The basic tokenization containers currently available include:

- CharTokenizer
- SpaceTokenizer
- CustomTokenizer
- PureTextTokenizer
- AstFormulaTokenizer

Here is the detailed introduction for each of them.

## CustomTokenizer

- `custom` Tokenizer can tokenize SIF items by customized configuration. The supported custom content includes: pre-tokenized content, image attribute information, etc. You can specify the stop words in order to filter a subset of content

- This tokenizer works almost the same as the pure text tokenizer

In [524]:
items = [{
        "stem": "文具店有 $600$ 本练习本，卖出一些后，还剩 $4$ 包，每包 $25$ 本，卖出多少本？",
        "options": ["1", "2"]
        }]
tokenizer = get_tokenizer("custom", symbol='f')

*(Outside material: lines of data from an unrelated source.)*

(** X18.  What [PrintAttribute] writes starts with the indentation of
    the attribute; it ends with the separator for a value of every kind
    but [OBJECT], for which the indentation is all that is written:
    neither name nor terminator. *)
Theorem PrintAttribute_shape (level : nat) (separator : string)
    (factor : nat) (name : string) (object parent : cmXCodeObject)
    (out : string) :
  PrintAttribute level separator factor name object parent = Some out ->
  (exists rest, out = Indent (level * factor) +:+ rest) /\
  (TypeValue object <> OBJECT -> exists body, out = body +:+ separator) /\
  (TypeValue object = OBJECT -> out = Indent (level * factor)).
Proof.
  intros Hout.
  destruct (decide (TypeValue object = ATTRIBUTE_GROUP)) as [Hg | Hg].
  - rewrite PrintAttribute_group in Hout by assumption.
    destruct (Serial.attribute_loop _ _ _ _ _ _ _ _) as [body |];
      [| discriminate].
    cbn [mbind option_bind] in Hout. some_eq Hout.
    split; [eauto |]. split; [| congruence]. intros _.
    exists (Indent (level * factor) +:+ name +:+ " = {" +:+
            (if String.eqb separator nl then separator else EmptyString)
            +:+ body +:+ Indent (level * factor) +:+ "};").
    now rewrite !append_assoc.
  - destruct (decide (TypeValue object = OBJECT_LIST)) as [Hl | Hl].
    + rewrite PrintAttribute_list in Hout by assumption. some_eq Hout.
      split; [eauto |]. split; [| congruence]. intros _.
      exists (Indent (level * factor) +:+ name +:+ " = (" +:+
              (if decide (TypeValue parent <> ATTRIBUTE_GROUP)
               then separator else EmptyString) +:+
              list_loop level factor separator (length (List_ object)) 0
                (List_ object) +:+
              (if decide (TypeValue parent <> ATTRIBUTE_GROUP)
               then Indent (level * factor) else EmptyString) +:+ ");").
      now rewrite !append_assoc.
    + rewrite PrintAttribute_cases in Hout by assumption.
      destruct (TypeValue object) eqn:Ht; try congruence.
      * some_eq Hout. split; [eauto |]. split; [| congruence]. intros _.
        exists (Indent (level * factor) +:+ PrintString name +:+ " = " +:+
                PrintString_of object +:+ ";").
        now rewrite !append_assoc.
      * destruct (Object object) as [target |]; [| discriminate].
        cbn [mbind option_bind] in Hout. some_eq Hout.
        split; [eauto |]. split; [| congruence]. intros _.
        exists (Indent (level * factor) +:+ PrintString name +:+ " = " +:+
                Id target +:+
                (if HasComment target
                    && negb (String.eqb name "remoteGlobalIDString")
                 then PrintComment target else EmptyString) +:+ ";").
        now rewrite !append_assoc.
      * some_eq Hout. split; [exists EmptyString; now rewrite append_nil_r |].
        split; [congruence | reflexivity].
Qed.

tokens = tokenizer(items, key = lambda x: x['stem'])
print(next(tokens))


['文具店', '[FORMULA]', '练习本', '卖出', '剩', '[FORMULA]', '包', '每包', '[FORMULA]', '卖出']


In [525]:
items = [{
        "stem": "已知集合$A=\\left\\{x \\mid x^{2}-3 x-4<0\\right\\}, \\quad B=\\{-4,1,3,5\\}, \\quad$ 则 $A \\cap B=$",
        "options": ["1", "2"]
        }]

tokenizer = get_tokenizer("custom", symbol='t')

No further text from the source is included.